▶ **Exercise description**
Below is some data. Retype exactly the lines starting at the one with "Lemma in_slice_prefix_sum (n" and ending at the one with "intros Hab Hp Hls. unfold local_ranks.".

▶ **Data in this exercise**
Lemma int64_id x : is_int64 x -> int64_t x = x.
Proof.
  unfold is_int64, INT64_MIN, INT64_MAX, int64_t, wrap. intros H.
  rewrite Z.mod_small; lia.
Qed.

Lemma size_t_id x : 0 <= x < 2 ^ 64 -> size_t x = x.
Proof. intros H. unfold size_t. now apply Z.mod_small. Qed.

Lemma int_range x : is_int (int x).
Proof.
  unfold is_int, INT_MIN, INT_MAX, int, wrap.
  pose proof (Z.mod_pos_bound (x + 2 ^ (32 - 1)) (2 ^ 32) ltac:(lia)). lia.
Qed.

Lemma is_int_is_int64 x : is_int x -> is_int64 x.
Proof. unfold is_int, is_int64, INT_MIN, INT_MAX, INT64_MIN, INT64_MAX. lia. Qed.

Lemma size_t_int64_id x : 0 <= x <= INT64_MAX -> size_t (int64_t x) = x.
Proof.
  intros H. rewrite int64_id.
  - apply size_t_id. unfold INT64_MAX in H. lia.
  - unfold is_int64, INT64_MIN. lia.
Qed.

End MachineIntFacts.

Import MachineIntFacts.

(** ** The hierarchical split of [AdasumCudaAllreduceOp] *)

Module AdasumFacts.
Import AdasumCudaAllreduceOp AdasumSpec.

Lemma Zsum_app l k : Zsum (l ++ k) = Zsum l + Zsum k.
Proof. unfold Zsum. induction l as [|x l IH]; simpl; lia. Qed.

Lemma Zsum_nonneg l : Forall (fun x => 0 <= x) l -> 0 <= Zsum l.
Proof. induction 1; simpl; lia. Qed.

Lemma Zsum_take_le l i :
  Forall (fun x => 0 <= x) l -> 0 <= Zsum (take i l) <= Zsum l.
Proof.
  intros H. rewrite <- (take_drop i l) at 3. rewrite Zsum_app.
  assert (0 <= Zsum (take i l)) by (apply Zsum_nonneg; now apply Forall_take).
  assert (0 <= Zsum (drop i l)) by (apply Zsum_nonneg; now apply Forall_drop).
  lia.
Qed.

(** *** Rounding up *)

Lemma round_up_spec n d :
  0 <= n -> 0 < d ->
  n <= round_up n d < n + d /\ (d | round_up n d)
  /\ forall m, (d | m) -> n <= m -> round_up n d <= m.
Proof.
  intros Hn Hd. unfold round_up.
  pose proof (Z.div_mod (n + d - 1) d ltac:(lia)) as Hdm.
  pose proof (Z.mod_pos_bound (n + d - 1) d Hd) as Hb.
  repeat split.
  - nia.
  - nia.
  - exists ((n + d - 1) / d). reflexivity.
  - intros m [k ->] Hle.
    apply Z.mul_le_mono_nonneg_r; [lia|].
    assert (n + d - 1 < d * (k + 1)) as Hlt by nia.
    apply Z.div_lt_upper_bound in Hlt; lia.
Qed.

(** *** Slices of the local ranks partition the divisible part *)

Lemma in_slice_prefix_sum (n : nat) p a b :
  0 <= a <= b -> 0 <= p ->
  Zsum (map (fun r => in_slice r p a b) (seqZ 0 (Z.of_nat n)))
  = Z.min b (Z.of_nat n * p) - Z.min a (Z.of_nat n * p).
Proof.
  intros Hab Hp. induction n as [|n IH].
  - simpl. lia.
  - rewrite seqZ_S, map_app, Zsum_app, IH. simpl. unfold in_slice.
    replace (0 + Z.of_nat n) with (Z.of_nat n) by lia.
    replace (Z.of_nat (S n) * p) with ((Z.of_nat n + 1) * p) by lia.
    assert (Z.of_nat n * p <= (Z.of_nat n + 1) * p) by nia.
    assert (0 <= Z.of_nat n * p) by nia.
    lia.
Qed.

Lemma slices_and_remainder_cover ls p a b :
  0 <= a <= b -> 0 <= p -> 0 <= ls ->
  Zsum (map (fun r => in_slice r p a b) (local_ranks ls))
    + (if ls * p <=? b then in_remainder (ls * p) a b else 0)
  = b - a.
Proof.
  intros Hab Hp Hls. unfold local_ranks.
  rewrite <- (Z2Nat.id ls Hls) at 1.
  rewrite in_slice_prefix_sum by assumption.
  rewrite (Z2Nat.id ls Hls). unfold in_remainder.
  assert (0 <= ls * p) by nia.
  destruct (Z.leb_spec (ls * p) b); lia.
Qed.

(** *** The code computes these quantities when nothing overflows *)

Ltac fits := unfold is_int, is_int64, INT_MIN, INT64_MIN, INT64_MAX, INT_MAX in *; lia.

Ltac unwrap :=
  repeat match goal with
         | |- context [int64_t ?x] => rewrite (int64_id x) by fits
         | |- context [int ?x] => rewrite (int_id x) by fits
         end.

Lemma sum_num_elements_from acc entries :
  Forall (fun x => 0 <= x) (elements entries) ->
  0 <= acc -> acc + Zsum (elements entries) <= INT64_MAX ->
  fold_left (fun acc e => int64_t (acc + num_elements (tensor e))) entries acc
  = acc + Zsum (elements entries).
Proof.
  revert acc. induction entries as [|e entries IH]; intros acc Hpos Hacc Hmax; simpl in *.
  - lia.
  - inversion Hpos as [|? ? He Hrest]; subst.
    pose proof (Zsum_nonneg _ Hrest).
    rewrite int64_id by (unfold is_int64, INT64_MIN, INT64_MAX in *; lia).
    rewrite IH by (try assumption; lia). lia.
Qed.

Lemma sum_num_elements_exact entries :
  Forall (fun x => 0 <= x) (elements entries) ->
  Zsum (elements entries) <= INT64_MAX ->
  sum_num_elements entries = Zsum (elements entries).
Proof.
  intros Hpos Hmax. unfold sum_num_elements.
  rewrite sum_num_elements_from by (try assumption; lia). lia.
Qed.

Lemma pad_num_elements_exact unit n local_size :
  0 <= n -> 1 <= local_size * unit <= INT_MAX ->
  n + local_size * unit <= INT64_MAX ->
  pad_num_elements unit n local_size = round_up n (local_size * unit).
Proof.
  intros Hn Hd Hmax. unfold pad_num_elements, fusion_div, round_up.
  set (d := local_size * unit) in *.
  destruct (round_up_spec n d Hn ltac:(lia)) as [Hr _]. unfold round_up in Hr.
  rewrite (int_id d) by (unfold is_int, INT_MIN, INT_MAX in *; lia).
  rewrite (int64_id (n + d)) by (unfold is_int64, INT64_MIN, INT64_MAX in *; lia).
  rewrite (int64_id (n + d - 1)) by (unfold is_int64, INT64_MIN, INT64_MAX in *; lia).
  rewrite Z.quot_div_nonneg by lia.
  apply int64_id. unfold is_int64, INT64_MIN, INT64_MAX in *. lia.
Qed.

Lemma tensor_counts_homogeneous_lookup r ls p root sofar entries i e :
  0 <= r -> r + 1 <= ls -> ls <= INT_MAX -> 0 <= p -> ls * p <= INT64_MAX ->
  0 <= sofar ->
  Forall (fun x => 0 <= x <= INT_MAX) (elements entries) ->
  sofar + Zsum (elements entries) <= INT64_MAX ->
  entries !! i = Some e ->
  tensor_counts_homogeneous r ls p root sofar entries !! i
  = Some (let a := sofar + offset entries i in
          let b := a + num_elements (tensor e) in
          in_slice r p a b
          + (if root && (ls * p <=? b) then in_remainder (ls * p) a b else 0)).
Proof.
  intros Hr Hrls Hls Hp Hlsp. revert sofar i.
  induction entries as [|e0 entries IH]; intros sofar i Hsofar Hpos Hmax Hi.
  - discriminate.
  - simpl in Hpos, Hmax. inversion Hpos as [|? ? He0 Hrest]; subst.
    assert (0 <= Zsum (elements entries))
      by (apply Zsum_nonneg; eapply Forall_impl; [exact Hrest|simpl; lia]).
    assert (0 <= r * p) by nia.
    assert (r * p <= (r + 1) * p) by nia.
    assert ((r + 1) * p <= ls * p) by nia.
    destruct i as [|i].
    + injection Hi as ->. cbn [tensor_counts_homogeneous lookup list_lookup].
      unfold offset. cbn [take Zsum foldr]. cbv zeta.
      rewrite Z.add_0_r. set (n := num_elements (tensor e)) in *.
      unfold in_slice, in_remainder. f_equal.
      rewrite (int_id (r + 1)) by (unfold is_int, INT_MIN, INT_MAX in *; lia).
      rewrite (int64_id (r * p)) by (unfold is_int64, INT64_MIN, INT64_MAX in *; lia).
      rewrite (int64_id ((r + 1) * p))
        by (unfold is_int64, INT64_MIN, INT64_MAX in *; lia).
      rewrite (int64_id (ls * p)) by (unfold is_int64, INT64_MIN, INT64_MAX in *; lia).
      rewrite (int64_id (sofar + n)) by (unfold is_int64, INT64_MIN, INT64_MAX in *; lia).
      destruct root; cbn [andb]; [destruct (Z.leb_spec (ls * p) (sofar + n))|]; unwrap; lia.
    + change (tensor_counts_homogeneous r ls p root sofar (e0 :: entries) !! S i)
        with (tensor_counts_homogeneous r ls p root
                (int64_t (sofar + num_elements (tensor e0))) entries !! i).
      change ((e0 :: entries) !! S i) with (entries !! i) in Hi.
      rewrite (int64_id (sofar + num_elements (tensor e0)))
        by (unfold is_int64, INT64_MIN, INT64_MAX, INT_MAX in *; lia).
      rewrite (IH (sofar + num_elements (tensor e0)) i) by (try assumption; lia).
      unfold offset. cbn [elements map take Zsum foldr]. cbv zeta.
      fold (elements entries). fold (Zsum (take i (elements entries))).
      rewrite !Z.add_assoc. reflexivity.
Qed.

(** *** The fields of the split, read off the code *)

Lemma NcclHierarchical_fields unit ctl element_size fused_len entries s :
  NcclHierarchical unit ctl element_size fused_len entries = Some s ->
  let n := split_num_elements s in
  let ls := GetLocalSize ctl in
  entries <> []
  /\ n = (if IsHomogeneous ctl && (1 <? Z.of_nat (length entries))
          then pad_num_elements unit (sum_num_elements entries) ls
          else sum_num_elements entries)
  /\ (IsHomogeneous ctl && (1 <? Z.of_nat (length entries)) = true ->
      buffer_len s = size_t (int64_t (n * element_size)))
  /\ num_elements_per_rank s = (if IsHomogeneous ctl then Z.quot n ls else 0)
  /\ num_elements_remaining s = (if IsHomogeneous ctl then Z.rem n ls else n)
  /\ split_root_rank s = (if IsHomogeneous ctl then int (ls - 1) else 0)
  /\ is_root_rank s = (GetLocalRank ctl =? split_root_rank s)
  /\ total_num_elements s
     = (if is_root_rank s
        then int64_t (num_elements_per_rank s + num_elements_remaining s)
        else num_elements_per_rank s)
  /\ (IsHomogeneous ctl = true ->
      tensor_counts s
      = Some (tensor_counts_homogeneous (GetLocalRank ctl) ls
                (num_elements_per_rank s) (is_root_rank s) 0 entries)).
Proof.
  unfold NcclHierarchical. destruct entries as [|first_entry rest]; [discriminate|].
  destruct (if 1 <? Z.of_nat (length (first_entry :: rest)) then Some fused_len
            else (fun o => size_t (size_bytes o)) <$> output first_entry)
    as [len|]; [|discriminate].
  cbn [mbind option_bind].
  set (fused := IsHomogeneous ctl && (1 <? Z.of_nat (length (first_entry :: rest)))).
  destruct (fused && _); [discriminate|].
  destruct (IsHomogeneous ctl && (GetLocalSize ctl =? 0)); [discriminate|].
  destruct fused eqn:Hfused; intros [= <-]; cbn [split_num_elements buffer_len
    num_elements_per_rank num_elements_remaining split_root_rank is_root_rank
    total_num_elements tensor_counts]; cbv zeta.
  - repeat split; try reflexivity; try discriminate.
    intros ->. reflexivity.
  - repeat split; try reflexivity; try discriminate.
    intros ->. reflexivity.
Qed.

(** The split of a result, for an element count that is not negative and
    a local size of at least one (both within their C++ types). *)
Lemma split_of_result unit ctl element_size fused_len entries s :
  NcclHierarchical unit ctl element_size fused_len entries = Some s ->
  0 <= split_num_elements s <= INT64_MAX ->
  1 <= GetLocalSize ctl <= INT_MAX ->
  let n := split_num_elements s in
  let ls := GetLocalSize ctl in
  num_elements_per_rank s = (if IsHomogeneous ctl then n / ls else 0)
  /\ num_elements_remaining s = (if IsHomogeneous ctl then n mod ls else n)
  /\ split_root_rank s = (if IsHomogeneous ctl then ls - 1 else 0)
  /\ is_root_rank s = bool_decide (GetLocalRank ctl = split_root_rank s)
  /\ total_num_elements s
     = (if is_root_rank s
        then num_elements_per_rank s + num_elements_remaining s
        else num_elements_per_rank s).
Proof.
  intros Hs Hn Hls n ls.
  destruct (NcclHierarchical_fields _ _ _ _ _ _ Hs)
    as (_ & _ & _ & Hper & Hrem & Hroot & Hisroot & Htotal & _).
  fold n ls in Hper, Hrem, Hroot.
  rewrite Z.quot_div_nonneg in Hper by lia.
  rewrite Z.rem_mod_nonneg in Hrem by lia.
  rewrite (int_id (ls - 1)) in Hroot by fits.
  repeat split; try assumption.
  - rewrite Hisroot. destruct (Z.eqb_spec (GetLocalRank ctl) (split_root_rank s));
      [rewrite bool_decide_eq_true_2|rewrite bool_decide_eq_false_2]; done.
  - rewrite Htotal. destruct (is_root_rank s); [|reflexivity].
    apply int64_id. rewrite Hper, Hrem.
    pose proof (Z.div_mod n ls ltac:(lia)).
    pose proof (Z.mod_pos_bound n ls ltac:(lia)).
    assert (0 <= n / ls) by (apply Z.div_pos; lia).
    destruct (IsHomogeneous ctl); [|fits].
    assert (n / ls <= ls * (n / ls)) by nia. fits.
Qed.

▶ **Output of the task**
Lemma in_slice_prefix_sum (n : nat) p a b :
  0 <= a <= b -> 0 <= p ->
  Zsum (map (fun r => in_slice r p a b) (seqZ 0 (Z.of_nat n)))
  = Z.min b (Z.of_nat n * p) - Z.min a (Z.of_nat n * p).
Proof.
  intros Hab Hp. induction n as [|n IH].
  - simpl. lia.
  - rewrite seqZ_S, map_app, Zsum_app, IH. simpl. unfold in_slice.
    replace (0 + Z.of_nat n) with (Z.of_nat n) by lia.
    replace (Z.of_nat (S n) * p) with ((Z.of_nat n + 1) * p) by lia.
    assert (Z.of_nat n * p <= (Z.of_nat n + 1) * p) by nia.
    assert (0 <= Z.of_nat n * p) by nia.
    lia.
Qed.

Lemma slices_and_remainder_cover ls p a b :
  0 <= a <= b -> 0 <= p -> 0 <= ls ->
  Zsum (map (fun r => in_slice r p a b) (local_ranks ls))
    + (if ls * p <=? b then in_remainder (ls * p) a b else 0)
  = b - a.
Proof.
  intros Hab Hp Hls. unfold local_ranks.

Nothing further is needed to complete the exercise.